___ Records provided

(** * Bitcask: a shallow embedding of the storage engine

    The development follows the packages of the repository:
    - [recfmt]    the record codec (data, hint and keydir records);
    - [sio]       the retry wrappers around positional reads and writes;
    - [datastore] the segment writer and the positional value reader;
    - [keydir]    the choice between the persisted index and the segments;
    - [bitcask]   the engine operations Get, Put, Delete, ListKeys, Fold,
                  Merge and Sync.

    Go's fixed-width integers are integers of [Z] with the wrap-around
    written out, byte slices are lists of [byte], Go strings are [string]s
    (sequences of octets), and Go maps are [gmap]s. *)

From Stdlib Require Import ZArith Lia Strings.Byte String Ascii List.
From stdpp Require Import base option list gmap strings pretty.

Open Scope Z_scope.

(** ** Go's integer conversions *)

Definition uint16 (z : Z) : Z := z mod 2 ^ 16.
Definition uint32 (z : Z) : Z := z mod 2 ^ 32.
Definition uint64 (z : Z) : Z := z mod 2 ^ 64.

(** [int64(u)] of an unsigned 64-bit value: the two's complement reading. *)
Definition int64 (z : Z) : Z :=
  let u := z mod 2 ^ 64 in if u <? 2 ^ 63 then u else u - 2 ^ 64.

(** Go errors are compared and matched through their message. *)
Definition error : Type := string.

(** [len(s)] of a Go string, as an [int]. *)
Definition len (s : string) : Z := Z.of_nat (String.length s).

(** ** Bytes and byte slices *)

Definition Z_of_byte (b : byte) : Z := Z.of_N (Byte.to_N b).

Definition byte_of_Z (z : Z) : byte :=
  default x00 (Byte.of_N (Z.to_N (z mod 256))).

(** [[]byte(s)] and [string(b)]. *)
Definition bytes_of (s : string) : list byte := list_byte_of_string s.
Definition string_of (b : list byte) : string := string_of_list_byte b.

(** [make([]byte, n)]. *)
Definition make (n : Z) : list byte := replicate (Z.to_nat n) x00.

(** [copy(buf[off:], src)]: overwrites [buf] from [off] on with as much of
    [src] as fits.  The buffer keeps its length. *)
Definition store (buf : list byte) (off : Z) (src : list byte) : list byte :=
  let o := Z.to_nat off in
  take o buf ++ take (length buf - o) src ++ drop (o + length src) buf.

(** [buf[lo:hi]] of a slice whose capacity is its length, as [make] gives
    it: a run-time panic ([None]) unless [lo <= hi <= len(buf)]. *)
Definition slice (buf : list byte) (lo hi : Z) : option (list byte) :=
  if decide (0 <= lo <= hi /\ hi <= Z.of_nat (length buf))
  then Some (take (Z.to_nat (hi - lo)) (drop (Z.to_nat lo) buf))
  else None.

(** ** encoding/binary, little endian *)

Fixpoint le_bytes (n : nat) (z : Z) : list byte :=
  match n with
  | O => []
  | S n' => byte_of_Z z :: le_bytes n' (z / 256)
  end.

Fixpoint le_value (bs : list byte) : Z :=
  match bs with
  | [] => 0
  | b :: bs' => Z_of_byte b + 256 * le_value bs'
  end.

(** [binary.LittleEndian.PutUintN(buf[off:], v)] for [N = 8 * n].  The
    encoders below write the header into a buffer they have allocated with
    room for it, where the bounds check of [PutUintN] passes. *)
Definition PutUint (n : nat) (buf : list byte) (off : Z) (v : Z) : list byte :=
  store buf off (le_bytes n v).

(** [binary.LittleEndian.UintN(buf[off:])] for [N = 8 * n]: panics ([None])
    when fewer than [n] bytes are left. *)
Definition Uint (n : nat) (buf : list byte) (off : Z) : option Z :=
  le_value <$> slice buf off (off + Z.of_nat n).

(** ** hash/crc32, IEEE polynomial (reflected, bit by bit) *)

Definition crc_poly : Z := 0xEDB88320.

Definition crc_bit (c : Z) : Z :=
  if Z.testbit c 0 then Z.lxor (Z.shiftr c 1) crc_poly else Z.shiftr c 1.

Definition crc_byte (c : Z) (b : byte) : Z :=
  Nat.iter 8 crc_bit (Z.lxor c (Z_of_byte b)).

(** [crc32.ChecksumIEEE(data)], a [uint32]. *)
Definition ChecksumIEEE (data : list byte) : Z :=
  uint32 (Z.lxor (fold_left crc_byte data 0xFFFFFFFF) 0xFFFFFFFF).

(** ** strconv and fmt *)

Definition maxUint64 : Z := 2 ^ 64 - 1.

Definition digit_of (c : ascii) : option Z :=
  let n := Z.of_N (N_of_ascii c) in
  if decide (48 <= n <= 57) then Some (n - 48) else None.

(** The digit loop of [strconv.ParseUint(s, 10, 64)]: it stops at the first
    byte that is not a decimal digit with value 0 and a syntax error, and
    at the first overflow with the maximal value and a range error. *)
Fixpoint ParseUint_loop (s : string) (n : Z) : Z * option error :=
  match s with
  | EmptyString => (n, None)
  | String c s' =>
      match digit_of c with
      | None => (0, Some "invalid syntax"%string)
      | Some d =>
          if decide (maxUint64 / 10 + 1 <= n)
          then (maxUint64, Some "value out of range"%string)
          else
            let n1 := n * 10 + d in
            if decide (maxUint64 < n1)
            then (maxUint64, Some "value out of range"%string)
            else ParseUint_loop s' n1
      end
  end.

Definition ParseUint (s : string) : Z * option error :=
  match s with
  | EmptyString => (0, Some "invalid syntax"%string)
  | _ => ParseUint_loop s 0
  end.

(** [strconv.FormatUint(n, 10)] and the verb [%d]. *)
Definition FormatUint (n : Z) : string := pretty n.

(** ** Package recfmt: the record codec *)

Module recfmt.

Definition DataFileRecHdr : Z := 18.
Definition HintFileRecHdr : Z := 18.
Definition keyDirFileHdr : Z := 26.

Definition errDataCorruption : error :=
  "corrution detected: datastore files are corrupted"%string.

Record DataRec := {
  Key : string;
  Value : string;
  Tstamp : Z;
  KeySize : Z;
  ValueSize : Z
}.

Record KeyDirRec := {
  FileId : string;
  ValuePos : Z;
  RecValueSize : Z;
  RecTstamp : Z
}.

Definition CompressDataFileRec (key value : string) (tstamp : Z) : list byte :=
  let buf := make (DataFileRecHdr + len key + len value) in
  let buf := PutUint 8 buf 4 (uint64 tstamp) in
  let buf := PutUint 2 buf 12 (uint16 (len key)) in
  let buf := PutUint 4 buf 14 (uint32 (len value)) in
  let buf := store buf DataFileRecHdr (bytes_of key) in
  let buf := store buf (DataFileRecHdr + len key) (bytes_of value) in
  let checkSum := ChecksumIEEE (drop 4 buf) in
  PutUint 4 buf 0 checkSum.

Definition validateCheckSum (parsedSum : Z) (rec : list byte) : option error :=
  let wantedSum := ChecksumIEEE rec in
  if decide (parsedSum <> wantedSum) then Some errDataCorruption else None.

(** The result is [None] when the Go function panics on a slice bound,
    [Some (inr err)] when it returns an error, and [Some (inl (rec, n))]
    when it returns the record and its length.  [DataFileRecHdr + keySize]
    is computed on [uint16] in the two slice expressions for the key and
    for [valueOffset], and on [uint32] in the checksummed region and in
    the returned length. *)
Definition ExtractDataFileRec (buf : list byte) : option (DataRec * Z + error) :=
  parsedSum ← Uint 4 buf 0;
  tstamp ← Uint 8 buf 4;
  keySize ← Uint 2 buf 12;
  valueSize ← Uint 4 buf 14;
  key ← slice buf DataFileRecHdr (uint16 (DataFileRecHdr + keySize));
  let valueOffset := uint32 (uint16 (DataFileRecHdr + keySize)) in
  value ← slice buf valueOffset (uint32 (valueOffset + valueSize));
  region ← slice buf 4 (uint32 (DataFileRecHdr + uint32 keySize + valueSize));
  match validateCheckSum parsedSum region with
  | Some err => Some (inr err)
  | None =>
      Some (inl ({| Key := string_of key;
                    Value := string_of value;
                    Tstamp := int64 tstamp;
                    KeySize := keySize;
                    ValueSize := valueSize |},
                 uint32 (DataFileRecHdr + valueSize + uint32 keySize)))
  end.

Definition CompressHintFileRec (key : string) (rec : KeyDirRec) : list byte :=
  let buf := make (HintFileRecHdr + len key) in
  let buf := PutUint 8 buf 0 (uint64 (RecTstamp rec)) in
  let buf := PutUint 2 buf 8 (uint16 (len key)) in
  let buf := PutUint 4 buf 10 (RecValueSize rec) in
  let buf := PutUint 4 buf 14 (ValuePos rec) in
  store buf 18 (bytes_of key).

Definition CompressKeyDirRec (key : string) (rec : KeyDirRec) : list byte :=
  let keySize := len key in
  let buf := make (keyDirFileHdr + keySize) in
  let fid := fst (ParseUint (FileId rec)) in
  let buf := PutUint 8 buf 0 fid in
  let buf := PutUint 2 buf 8 (uint16 keySize) in
  let buf := PutUint 4 buf 10 (RecValueSize rec) in
  let buf := PutUint 4 buf 14 (ValuePos rec) in
  let buf := PutUint 8 buf 18 (uint64 (RecTstamp rec)) in
  store buf 26 (bytes_of key).

(** [keySize + 26] is a [uint16] sum; the returned length is an [int]. *)
Definition ExtractKeyDirRec (buf : list byte) : option (string * KeyDirRec * Z) :=
  fid ← Uint 8 buf 0;
  let fileId := FormatUint fid in
  keySize ← Uint 2 buf 8;
  valueSize ← Uint 4 buf 10;
  valuePos ← Uint 4 buf 14;
  tstamp ← Uint 8 buf 18;
  key ← slice buf 26 (uint16 (keySize + 26));
  Some (string_of key,
        {| FileId := fileId;
           ValuePos := valuePos;
           RecValueSize := valueSize;
           RecTstamp := int64 tstamp |},
        keyDirFileHdr + keySize).

(** [HintFileRecHdr + keySize] is a [uint16] sum in the slice expression;
    the returned length is an [int].  The file identifier is left empty:
    the caller fills it from the name of the hint file. *)
Definition ExtractHintFileRec (buf : list byte) : option (string * KeyDirRec * Z) :=
  tstamp ← Uint 8 buf 0;
  keySize ← Uint 2 buf 8;
  valueSize ← Uint 4 buf 10;
  valuePos ← Uint 4 buf 14;
  key ← slice buf HintFileRecHdr (uint16 (HintFileRecHdr + keySize));
  Some (string_of key,
        {| FileId := "";
           ValuePos := valuePos;
           RecValueSize := valueSize;
           RecTstamp := int64 tstamp |},
        HintFileRecHdr + keySize).

End recfmt.

(** ** Outcomes of a call

    A Go call returns, panics, or does not return.  Loops whose exit is not
    structural run on a fuel; [Hangs] is the result when it runs out. *)

Inductive outcome (A : Type) : Type :=
| Done (a : A)
| Panics
| Hangs.

Arguments Done {A} a.
Arguments Panics {A}.
Arguments Hangs {A}.

#[global] Instance outcome_ret : MRet outcome := fun A a => Done a.

#[global] Instance outcome_bind : MBind outcome := fun A B f m =>
  match m with
  | Done a => f a
  | Panics => Panics
  | Hangs => Hangs
  end.

(** ** Package os: one directory of regular files, a clock, and faults *)

Module os.

(** The outcome the operating system has in store for one read or write:
    it transfers at most [fault_count] bytes and reports [fault_err]. *)
Record fault := { fault_count : nat; fault_err : error }.

(** The datastore directory.  [clock] gives the successive readings of
    [time.Now().UnixMicro()], [ticks] counts the readings taken so far;
    [rfaults] and [wfaults] are the faults awaiting the next positional
    reads and the next writes, in order; calls beyond them meet none.
    Opening, creating, closing, syncing and removing files do not fail. *)
Record World := {
  files : gmap string (list byte);
  clock : nat -> Z;
  ticks : nat;
  rfaults : list fault;
  wfaults : list fault
}.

______

▶ **Task objective**:
Look above for the line holding "value ← slice" and the line holding "store buf 26 (bytes_of key).", then output exactly those two lines and every line between them, nothing more.

▶ **Solution**:
  value ← slice buf valueOffset (uint32 (valueOffset + valueSize));
  region ← slice buf 4 (uint32 (DataFileRecHdr + uint32 keySize + valueSize));
  match validateCheckSum parsedSum region with
  | Some err => Some (inr err)
  | None =>
      Some (inl ({| Key := string_of key;
                    Value := string_of value;
                    Tstamp := int64 tstamp;
                    KeySize := keySize;
                    ValueSize := valueSize |},
                 uint32 (DataFileRecHdr + valueSize + uint32 keySize)))
  end.

Definition CompressHintFileRec (key : string) (rec : KeyDirRec) : list byte :=
  let buf := make (HintFileRecHdr + len key) in
  let buf := PutUint 8 buf 0 (uint64 (RecTstamp rec)) in
  let buf := PutUint 2 buf 8 (uint16 (len key)) in
  let buf := PutUint 4 buf 10 (RecValueSize rec) in
  let buf := PutUint 4 buf 14 (ValuePos rec) in
  store buf 18 (bytes_of key).

Definition CompressKeyDirRec (key : string) (rec : KeyDirRec) : list byte :=
  let keySize := len key in
  let buf := make (keyDirFileHdr + keySize) in
  let fid := fst (ParseUint (FileId rec)) in
  let buf := PutUint 8 buf 0 fid in
  let buf := PutUint 2 buf 8 (uint16 keySize) in
  let buf := PutUint 4 buf 10 (RecValueSize rec) in
  let buf := PutUint 4 buf 14 (ValuePos rec) in
  let buf := PutUint 8 buf 18 (uint64 (RecTstamp rec)) in
  store buf 26 (bytes_of key).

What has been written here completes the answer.